The tunnels under consideration are tunnels created explicitly by the
node performing the calculation, and with an end-point address known
to this node. For use in algorithms such as the one described in
this document, it does not matter whether the tunnel itself is
strictly or loosely routed. A simple constraint can ensure that the
mechanism be loop free. When a router chooses to inject a packet
addressed to a destination D, the router may inject the packet into a
tunnel where the end-point is closer (according to link-state IGP
topology) to the destination D than is the injecting router. In
other words, the tail-end of the tunnel has to be a downstream IGP
node for the destination D. The algorithms that follow are one way
that a router may obey this rule and dynamically make intelligent
choices about when to use TE-tunnels for traffic. This algorithm may
be used in conjunction with other mechanisms such as statically
defined routes over TE-tunnels or traffic flow and QoS based TE-
tunnel selection.
This IGP shortcut mechanism assumes the TE-tunnels have already been
setup. The TE-tunnels in the network may be used for QoS, bandwidth,
redundancy, or fastreroute reasons. When an IGP shortcut mechanism
is applied on those tunnels, or other mechanisms are used in
conjunction with an IGP shortcut, the physical traffic switching
through those tunnels may not match the initial traffic engineering
setup goal. Also the traffic pattern in the network may change with
time. Some forwarding plane measurement and feedback into the
adjustment of TE-tunnel attributes need to be there to ensure that
the network is being traffic engineered efficiently [6].
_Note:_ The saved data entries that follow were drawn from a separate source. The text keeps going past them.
Lemma Dataset_locate_Ok ds (item : Z) :
  0 < GOP_size ds → 0 ≤ item < Dataset_len ds →
  ∃ g, indices ds !! Z.to_nat item = Some g
       ∧ Dataset_locate ds item
         = Ok (g / GOP_size ds, start_frame ds + item mod GOP_size ds).
Proof.
  intros HG Hitem. unfold Dataset_locate.
  destruct (py_getitem_Ok (indices ds) item Hitem) as (g & Hg & ->).
  exists g. split; [done|]. cbn. unfold py_floordiv.
  destruct (decide (GOP_size ds = 0)) as [?|_]; [lia|]. cbn.
  do 2 f_equal. rewrite Z.mod_eq by lia. lia.
Qed.

Lemma seqZ_div_mod_bijection (n : nat) (G : Z) :
  0 < G →
  (∀ g, 0 ≤ g < Z.of_nat n * G →
        (0 ≤ g / G < Z.of_nat n) ∧ (0 ≤ g mod G < G))
  ∧ (∀ c f, 0 ≤ c < Z.of_nat n → 0 ≤ f < G →
        (0 ≤ c * G + f < Z.of_nat n * G)
        ∧ (c * G + f) / G = c ∧ (c * G + f) mod G = f)
  ∧ (∀ g g', g / G = g' / G → g mod G = g' mod G → g = g').
Proof.
  intros HG. split_and!.
  - intros g Hg. split.
    + split; [apply Z.div_pos; lia|]. apply Z.div_lt_upper_bound; lia.
    + apply Z.mod_pos_bound; lia.
  - intros c f Hc Hf. split; [nia|]. split.
    + symmetry. apply Z.div_unique with (r := f); lia.
    + symmetry. apply Z.mod_unique with (q := c); lia.
  - intros g g' Hd Hm.
    rewrite (Z.div_mod g G), (Z.div_mod g' G) by lia. congruence.
Qed.
Lemma seats_ok_after_update_seat db tid sid data seat :
  seats_ok db = true -> booking_ids_fresh db = true ->
  seat_ids_unique db = true ->
  keeps_unbooked data = true ->
  find (this_seat tid sid) (seats db) = Some seat ->
  (forall st, requested_status data = Some st ->
              SeatStatus.eqb (Seat.status seat) SeatStatus.BOOKED &&
              truthy (Seat.booking_id seat) = false) ->
  seats_ok (after_update_seat db tid sid data) = true.
Proof.
  intros Hs Hf Hu Hk Hfind Hguard.
  assert (Hnd : NoDup (map Seat.id (seats db))).
  { apply has_duplicates_NoDup. unfold seat_ids_unique in Hu.
    apply negb_true_iff in Hu. exact Hu. }
  pose proof (find_some _ _ Hfind) as [Hseat Hthis].
  unfold seats_ok in *. rewrite forallb_forall in *.
  intros s Hin. rewrite seats_after_update_seat in Hin.
  apply In_update_where in Hin. destruct Hin as (x & Hx & ->).
  rewrite (seat_ok_same_bookings db)
    by apply (bookings_after_update_seat db tid sid data).
  pose proof (Hs x Hx) as Hok.
  destruct (this_seat tid sid x) eqn:Hsel; [| exact Hok].
  assert (x = seat).
  { apply (key_determines_row Seat.id (seats db)); auto.
    unfold this_seat in *.
    apply andb_true_iff in Hsel, Hthis.
    destruct Hsel as [Hsel _], Hthis as [Hthis _].
    apply Z.eqb_eq in Hsel, Hthis. congruence. }
  subst x. unfold seat_ok in *.
  unfold updated_seat, keeps_unbooked in *.
  destruct (requested_status data) as [st |] eqn:Est.
  - specialize (Hguard st eq_refl).
    assert (Hnone : Seat.booking_id seat = None).
    { destruct (Seat.booking_id seat) as [b |] eqn:Eb; [| reflexivity].
      exfalso. apply andb_true_iff in Hok. destruct Hok as [Hb Hl].
      destruct (get_booking db b) as [bk |] eqn:Eg; [| discriminate].
      rewrite (fresh_reference_truthy db b bk Hf Eg) in Hguard.
      unfold is_booked in Hb. rewrite Hb in Hguard. discriminate. }
    destruct (AdminTrips.seat_class data) as [v |];
      [ destruct (SeatClass.of_value (lower v)) | ];
      cbn [Seat.booking_id Seat.with_status Seat.with_seat_class];
      rewrite Hnone; destruct st; try reflexivity; discriminate.
  - destruct (AdminTrips.seat_class data) as [v |];
      [ destruct (SeatClass.of_value (lower v)) | ]; exact Hok.
Qed.

Lemma fresh_after_update_seat db tid sid data :
  booking_ids_fresh (after_update_seat db tid sid data) = booking_ids_fresh db.
Proof.
  unfold booking_ids_fresh.
  destruct (bookings_after_update_seat db tid sid data) as [-> ->].
  reflexivity.
Qed.

Lemma unique_after_update_seat db tid sid data :
  seat_ids_unique (after_update_seat db tid sid data) = seat_ids_unique db.
Proof.
  unfold seat_ids_unique. rewrite seats_after_update_seat.
  rewrite map_update_where; [reflexivity |].
  intros x. unfold updated_seat.
  destruct (AdminTrips.seat_class data) as [v |];
    [ destruct (SeatClass.of_value (lower v)) | ];
    destruct (requested_status data); reflexivity.
Qed.

Lemma seat_references_ok_iff db :
  seat_references_ok db = true <->
  seats_ok db = true /\ booking_ids_fresh db = true /\
  seat_ids_unique db = true.
Proof.
  unfold seat_references_ok. rewrite !andb_true_iff. tauto.
Qed.

(** C8, as amended.  Take a database where every seat has a booking
    reference exactly when it is booked, the referenced booking being
    pending, confirmed or completed (with fresh booking ids and unique seat
    ids).  Then the same holds after a booking create, after a booking
    cancel, and after an admin seat update that does not ask for the status
    [booked]. *)
Theorem seat_back_reference_preserved db :
  seat_references_ok db = true ->
  (forall s, In s (seats db) ->
     (Seat.booking_id s <> None <-> Seat.status s = SeatStatus.BOOKED) /\
     forall b, Seat.booking_id s = Some b ->
       exists booking,
         get_booking db b = Some booking /\
         (Booking.booking_status booking = BookingStatus.PENDING \/
          Booking.booking_status booking = BookingStatus.CONFIRMED \/
          Booking.booking_status booking = BookingStatus.COMPLETED)) /\
  (forall now uid data,
     seat_references_ok (snd (serve (create_booking now uid data) db)) = true) /\
  (forall now uid bid,
     seat_references_ok (snd (serve (cancel_booking now uid bid) db)) = true) /\
  (forall admin tid sid data,
     keeps_unbooked data = true ->
     seat_references_ok
       (snd (serve (admin_required admin (AdminTrips.update_seat tid sid data))
                   db)) = true).
Proof.
  intros Hok. pose proof Hok as Hall.
  apply seat_references_ok_iff in Hall. destruct Hall as (Hs & Hf & Hu).
  split; [| split; [| split]].
  - intros s Hin. apply seat_ok_spec.
    unfold seats_ok in Hs. rewrite forallb_forall in Hs. auto.
  - intros now uid data.
    destruct (create_booking_served db now uid data)
      as [(_ & trip & _ & ->) | (_ & code & e & ->)]; [| exact Hok].
    cbn [snd]. apply seat_references_ok_iff.
    rewrite unique_after_create.
    auto using seats_ok_after_create, fresh_after_create.
  - intros now uid bid.
    destruct (cancel_booking_served db now uid bid)
      as [(_ & b & t & _ & _ & ->) | (_ & code & e & ->)]; [| exact Hok].
    cbn [snd]. apply seat_references_ok_iff.
    rewrite unique_after_cancel, fresh_after_cancel.
    auto using seats_ok_after_cancel.
  - intros admin tid sid data Hk.
    destruct (serve (admin_required admin (AdminTrips.update_seat tid sid data))
                    db) as [r db'] eqn:E.
    cbn [snd]. apply admin_required_served in E.
    destruct E as [-> | E]; [exact Hok |].
    apply update_seat_served in E.
    destruct E as [-> | (seat & Hfind & -> & Hguard)]; [exact Hok |].
    apply seat_references_ok_iff.
    rewrite unique_after_update_seat, fresh_after_update_seat.
    eauto using seats_ok_after_update_seat.
Qed.

Lemma seat_back_reference_preserved_witness :
  seat_references_ok booked_db = true /\
  seat_references_ok
    (snd (serve (create_booking 30 1 (sample_request [1; 4] "")) booked_db))
    = true /\
  seat_references_ok (snd (serve (cancel_booking 20 1 1) booked_db)) = true /\
  seat_references_ok
    (snd (serve (admin_required 2
                   (AdminTrips.update_seat 1 4
                      (AdminTrips.mkSeatData None (Some "blocked"))))
                booked_db)) = true.
Proof.
  assert (H : seat_references_ok booked_db = true)
    by (vm_compute; reflexivity).
  split; [exact H |].
  destruct (seat_back_reference_preserved booked_db H)
    as (_ & Hc & Hx & Hu).
  split; [apply Hc | split; [apply Hx | apply Hu]].
  vm_compute. reflexivity.
Defined.

(** C8, the claim as stated fails: on the sample trip, where every seat is
    free and unreferenced, the admin seat update with status [booked]
    answers 200 and leaves seat 1 booked with no booking reference. *)
Lemma admin_books_seat_without_reference :
  seat_references_ok sample_db = true /\
  fst (serve mark_booked sample_db) =
    Reply 200 "Seat updated successfully" None /\
  hd_error (seat_states (snd (serve mark_booked sample_db))) =
    Some (1, SeatStatus.BOOKED, None) /\
  seats_ok (snd (serve mark_booked sample_db)) = false.
Proof. repeat split; vm_compute; reflexivity. Qed.

(** ** The usage count of a promo code *)

Section PromoCounter.

Variable c : string.
Hypothesis c_supplied : is_empty c = false.

(** What a successful create with code [c] does to the code. *)
Lemma create_with_code db now uid data b db1 p code msg :
  promo_code_str data = c ->
  promo_by_code db c = Some p ->
  booking_ids_fresh db = true ->
  serve (create_booking now uid data) db = (Reply code msg (Some b), db1) ->
  booking_ids_fresh db1 = true /\
  promo_by_code db1 c =
    Some (PromoCode.with_used_count (PromoCode.used_count p + 1) p) /\
  (forall L, PromoCode.usage_limit p = Some L ->
             PromoCode.used_count p + 1 <= L) /\
  get_booking db1 (Booking.id b) = Some b /\
  Booking.promo_code_id b = Some (PromoCode.id p) /\
  (forall i x, get_booking db i = Some x -> get_booking db1 i = Some x).
Proof.
  intros Hc Hp Hf Hs.
  destruct (create_booking_served db now uid data)
    as [(Hv & trip & Ht & Hs') | (_ & code' & e & Hs')];
    rewrite Hs' in Hs; [| discriminate].
  injection Hs as _ _ <- <-.
  assert (Ha : applied_promo db data = Some p).
  { unfold applied_promo. rewrite Hc, c_supplied. exact Hp. }
  split; [apply fresh_after_create; exact Hf |].
  split.
  { unfold promo_by_code. rewrite promo_codes_after_create, Ha.
    rewrite find_update_where by reflexivity.
    unfold promo_by_code in Hp. rewrite Hp. simpl.
    rewrite Z.eqb_refl. reflexivity. }
  split.
  { intros L HL.
    unfold passes_validations in Hv. rewrite Ht in Hv.
    unfold promo_checks in Hv. rewrite Hc, c_supplied, Hp in Hv.
    repeat match goal with
           | Hx : _ && _ = true |- _ => apply andb_true_iff in Hx; destruct Hx
           end.
    match goal with
    | Hx : fst (PromoCode.is_valid p now) = true |- _ =>
        unfold PromoCode.is_valid in Hx; rewrite HL in Hx;
        destruct (negb (PromoCode.is_active p)); [discriminate Hx |];
        destruct (now <? PromoCode.valid_from p); [discriminate Hx |];
        destruct (PromoCode.valid_until p <? now); [discriminate Hx |];
        destruct (Z.leb_spec L (PromoCode.used_count p)); [discriminate Hx |]
    end.
    lia. }
  split; [apply get_new_booking; exact Hf |].
  split.
  { unfold new_booking. cbn [Booking.promo_code_id]. rewrite Ha. reflexivity. }
  intros i x Hx. apply get_old_booking. exact Hx.
Qed.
2. Enhancement to the Shortest Path First Computation
During each step of the SPF computation, a router discovers the path
to one node in the network. If that node is directly connected to
the calculating router, the first-hop information is derived from the
adjacency database. If a node is not directly connected to the
calculating router, it inherits the first-hop information from the
parent(s) of that node. Each node has one or more parents. Each
node is the parent of zero or more down-stream nodes.
For traffic engineering purposes, each router maintains a list of all
TE-tunnels that originate at this router. For each of those TE-
tunnels, the router at the tail-end is known.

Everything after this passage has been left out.